Department of Immunology, MS Center ErasMS, Erasmus Medical Center, University Medical Center, Rotterdam, the Netherlands.
Department of Neurology, MS Center ErasMS, Erasmus Medical Center, University Medical Center, Rotterdam, the Netherlands.
Ann Neurol. 2019 Aug;86(2):264-278. doi: 10.1002/ana.25508. Epub 2019 Jun 19.
Results from anti-CD20 therapies demonstrate that B- and T-cell interaction is a major driver of multiple sclerosis (MS). The local presence of B-cell follicle-like structures and oligoclonal bands in MS patients indicates that certain B cells infiltrate the central nervous system (CNS) to mediate pathology. Which peripheral triggers underlie the development of CNS-infiltrating B cells is not fully understood.
Ex vivo flow cytometry was used to assess chemokine receptor profiles of B cells in blood, cerebrospinal fluid, meningeal, and brain tissues of MS patients (n = 10). Similar analyses were performed for distinct memory subsets in the blood of untreated and natalizumab-treated MS patients (n = 38). To assess T-bet(CXCR3) B-cell differentiation, we cultured B cells from MS patients (n = 21) and healthy individuals (n = 34) under T helper 1- and TLR9-inducing conditions. Their CNS transmigration capacity was confirmed using brain endothelial monolayers.

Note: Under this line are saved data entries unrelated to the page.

(* ===== verification/AgentRunSpec.v ===== *)
(** * What becomes of a turn's run

    A closed agent for examples ([Demo]); the row of a run says how its turn
    ended; a resumed turn executes what was approved, and goes on as a run of
    an abstract loop ([resume_run]) on the conversation as if the call had been
    answered at once. *)

From S2P Require Import Prelude GoStrings Io Tables Risk Approval Registry GoText Transcript Cascade AgentRuns AgentContext AgentEngine AgentStep AgentStream AgentSpec AgentResume.
#[local] Open Scope Z_scope.

(** ** An agent for closed examples

    A model that reads its answers from a list, a registry whose one guarded
    tool needs an approval, and the texts a turn does not depend on. *)

Module Demo.
#[local] Existing Instances plain_platform plain_json ascii_tables.

Inductive script_error := OutOfScript.
Definition next_line {A} (d : A) : io (list A) script_error A :=
  l ← get; match l with [] => throw OutOfScript | r :: l => _ ← modify (fun _ => l); mret r end.
Lemma next_line_quiet {A} (d : A) : quiet (next_line d).
Proof. unfold next_line. quiet_go. Qed.
Definition no_stream : io (list Response) script_error (list StreamChunk) := mret [].
Lemma no_stream_quiet : quiet no_stream.
Proof. unfold no_stream. quiet_go. Qed.
#[local] Instance script_mind : Mind (list Response) := {|
  mind_error := script_error;
  mind_complete := fun _ _ _ => next_line (no_response "");
  mind_stream := fun _ _ _ => no_stream;
  mind_real := fun _ => false;
  mind_text := fun _ => "no answer";
  mind_cancelled := fun _ => false;
  mind_complete_quiet := fun _ _ _ => next_line_quiet _;
  mind_stream_quiet := fun _ _ _ => no_stream_quiet |}.

(** [mail_send] needs an approval; every tool answers with its arguments. *)
Definition demo_request (agent tool args : string) : ApprovalRequest :=
  mkApproval "apr_1" "0" agent tool "high" "" 0 "" (ActionHash agent tool args) args "pending" "" 0 0 None "" "" "" true.
Definition demo_execute (c : ctx) (agent tool args : string) : io unit (option ApprovalRequest) (option ToolResult) :=
  if bool_decide (tool = "mail_send") && bool_decide (c_approval c = "") then throw (Some (demo_request agent tool args))
  else mret (Some (mkToolResult args None "")).
Lemma demo_execute_quiet c agent tool args : quiet (demo_execute c agent tool args).
Proof. unfold demo_execute. quiet_go. Qed.
Definition demo_tool (name : string) : ToolDefinition := mkToolDefinition "function" (mkFunctionDefinition name "" "{}").
#[local] Instance demo_hands : Hands unit := {|
  hand_error := option ApprovalRequest;
  hand_execute := demo_execute;
  hand_tools := fun _ _ _ => [demo_tool "mail_send"; demo_tool "web_search"];
  hand_text := fun _ => "approval required";
  hand_cancelled := fun _ => false;
  hand_approval := id;
  hand_execute_quiet := demo_execute_quiet |}.

#[local] Instance demo_wiring : Wiring := {|
  has_run_store := true; has_context_manager := true; has_context_db := true; has_tools := true; has_bus := true; has_verifier := true;
  has_in_flight := true; has_reflection := false; has_memory := false; has_token_tracker := false |}.
#[local] Instance demo_prose : Prose := {|
  cognitive_prompt := fun _ agent _ => "You are " +:+ agent; plan_note := fun _ _ => None;
  extract_thinking := fun c t => (c, t); extract_calls := fun _ c => (c, []); json_complaint := fun _ => "not an object"; ctx_text := "context canceled";
  operator := fun _ _ => None; memory_count := fun _ _ => 0; money := fun _ => ""; hourly_tokens := fun _ _ => None; monthly_cost := fun _ _ => Err "" |}.
#[local] Instance demo_calls_json : CallsJson := {| calls_json := fun _ => None |}.

Definition mail_call : ToolCall := mkToolCall "call_1" "function" (mkFunctionCall "mail_send" "{}").
Definition search_call : ToolCall := mkToolCall "call_2" "function" (mkFunctionCall "web_search" "{}").
Definition wants_both : Response := mkResponse "" "" [mail_call; search_call] "tool_calls" (mkUsage 3 2 5) "m" [].
Definition says_done : Response := mkResponse "Sent." "" [] "stop" (mkUsage 7 1 8) "m" [].

Definition demo_manifest : AgentManifest :=
  mkManifest "agt" "Agent" "active" "p/m" "" "" 0 ["mail_send"; "web_search"] (SpecFloat.S754_zero false) 0 0.
Definition paused_messages : list Message :=
  [with_role RoleSystem "You are agt"; with_role RoleUser "Send it"] ++ assistant_block "" wants_both [].
Definition paused : RunCheckpoint := mkCheckpoint "run_1" "0" "agt" "" "Send it" "chat" paused_messages 1 (mkUsage 3 2 5) mail_call "conv".
#[local] Instance demo_codec : RunCodec := {|
  encode_checkpoint := fun cp => if bool_decide (CpRun cp = CpRun paused) then Some "paused" else None;
  decode_checkpoint := fun s => if bool_decide (s = "paused") then Some paused else None;
  encode_data := fun _ => ""; decode_data := fun _ => None |}.

Definition demo_engine (script : list Response) : Engine (list Response) unit :=
  mkEngine {["agt" := demo_manifest]} (mkRunStore [] [] []) script tt ∅ ∅ ∅ [] [].

Definition outline (s : Engine (list Response) unit) : list (string * string) :=
  (fun row => (RunStatus (row_run row), checkpoint_json row)) <$> agent_runs (store s).
(** A turn stops where a tool needs an approval, and is resumed from there. *)
Example stops_and_resumes :
  let '(r1, (s1, e1)) := ExecuteStepWithHistory Background "conv" "agt" "Send it" [] (demo_engine [wants_both; says_done]) (calm 0) in
  let '(r2, (s2, _)) := ResumeApproved Background (demo_request "agt" "mail_send" "{}") s1 e1 in
  r1 = Err (ToolFailed (Some (demo_request "agt" "mail_send" "{}"))) /\
  outline s1 = [("approval_pending", "paused")] /\
  (exists cp x resp, r2 = Ok (cp, x) /\ te_result x = Ok resp /\ RContent resp = "Sent.") /\
  outline s2 = [("completed", "paused")].
Proof. vm_compute. split_and!; [done|done|by do 3 eexists|done]. Qed.

End Demo.
Import Demo.

(** ** Runs

    While no statement fails and the context is not done, the row of a turn's
    run says how the turn ended; the rows that were there stay as they were. *)

Section spec.
Context {M T : Type} `{Mn : Mind M} `{Hd : Hands T} `{Wiring} `{Prose} `{Platform} `{RunCodec} `{CallsJson} `{Json} `{Unicode}.
Abbreviation err := (turn_error mind_error hand_error).
Abbreviation eop := (io (Engine M T) (turn_error mind_error hand_error)).

(** The rows and the acts when the turn starts. *)
Variable base : list RunRow.
Variable old : list engine_event.

Definition rows (s : Engine M T) : list RunRow := agent_runs (store s).
(** The table is the one of the start with one row more; rows that do not
    happen to have the id of that row are untouched. *)
Definition spared (id : string) (r r' : RunRow) : Prop := RunID (row_run r') = RunID (row_run r) /\ (RunID (row_run r) <> id -> r' = r).
Definition grown (row : RunRow) (s : Engine M T) : Prop := exists l, rows s = l ++ [row] /\ Forall2 (spared (RunID (row_run row))) base l.
Definition still (s s' : Engine M T) : Prop := rows s' = rows s /\ acted s' = acted s.
(** What the turn has done. *)
Definition trail (s : Engine M T) (lg : list engine_event) : Prop := acted s = old ++ lg.

Lemma grown_still row s s' : still s s' -> grown row s -> grown row s'.
Proof. intros [Hr _]. unfold grown. by rewrite Hr. Qed.
Lemma trail_still lg s s' : still s s' -> trail s lg -> trail s' lg.
Proof. intros [_ Ha]. unfold trail. by rewrite Ha. Qed.
Lemma grown_unique row row' s : grown row s -> grown row' s -> row' = row.
Proof. intros (l & Hl & _) (l' & Hl' & _). rewrite Hl in Hl'. apply app_inj_tail in Hl' as [_ Heq]. done. Qed.
Lemma grown_update f row s s' : (forall r, RunID (row_run (f r)) = RunID (row_run r)) -> grown row s ->
  rows s' = update_where (has_id (RunID (row_run row))) f (rows s) -> grown (f row) s'.
Proof.
  intros Hf (l & Hl & Hall) Hs'. exists (update_where (has_id (RunID (row_run row))) f l). rewrite Hs', Hl, Hf. unfold update_where, has_id. rewrite fmap_app. cbn.
  rewrite bool_decide_true by done. split; [done|]. apply Forall2_fmap_r. eapply Forall2_impl; [exact Hall|]. cbv beta.
  intros r r' [Hid Hr]. unfold spared. unfold compose. case_bool_decide as Hb; [rewrite Hf; split; [done|congruence]|by split].
Qed.

(** An operation that goes through, and leaves the rows alone. *)
Definition fine {A} (P : A -> Prop) (m : eop A) : Prop :=
  forall s e, faults e = [] -> wp m (fun r s' e' => faults e' = [] /\ rows s' = rows s /\ match r with Ok a => P a | Err _ => False end) s e.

CXC chemokine receptor 3 (CXCR3)-expressing B cells were enriched in different CNS compartments of MS patients. Treatment with the clinically effective drug natalizumab prevented the recruitment of CXCR3 IgG1 subsets, corresponding to their increased ability to cross CNS barriers in vitro. Blocking of interferon-γ (IFNγ) reduced the transmigration potential and antigen-presenting function of these cells. IFNγ-induced B cells from MS patients showed increased T-bet expression and plasmablast development. Additional TLR9 triggering further upregulated T-bet and CXCR3, and was essential for IgG1 switching.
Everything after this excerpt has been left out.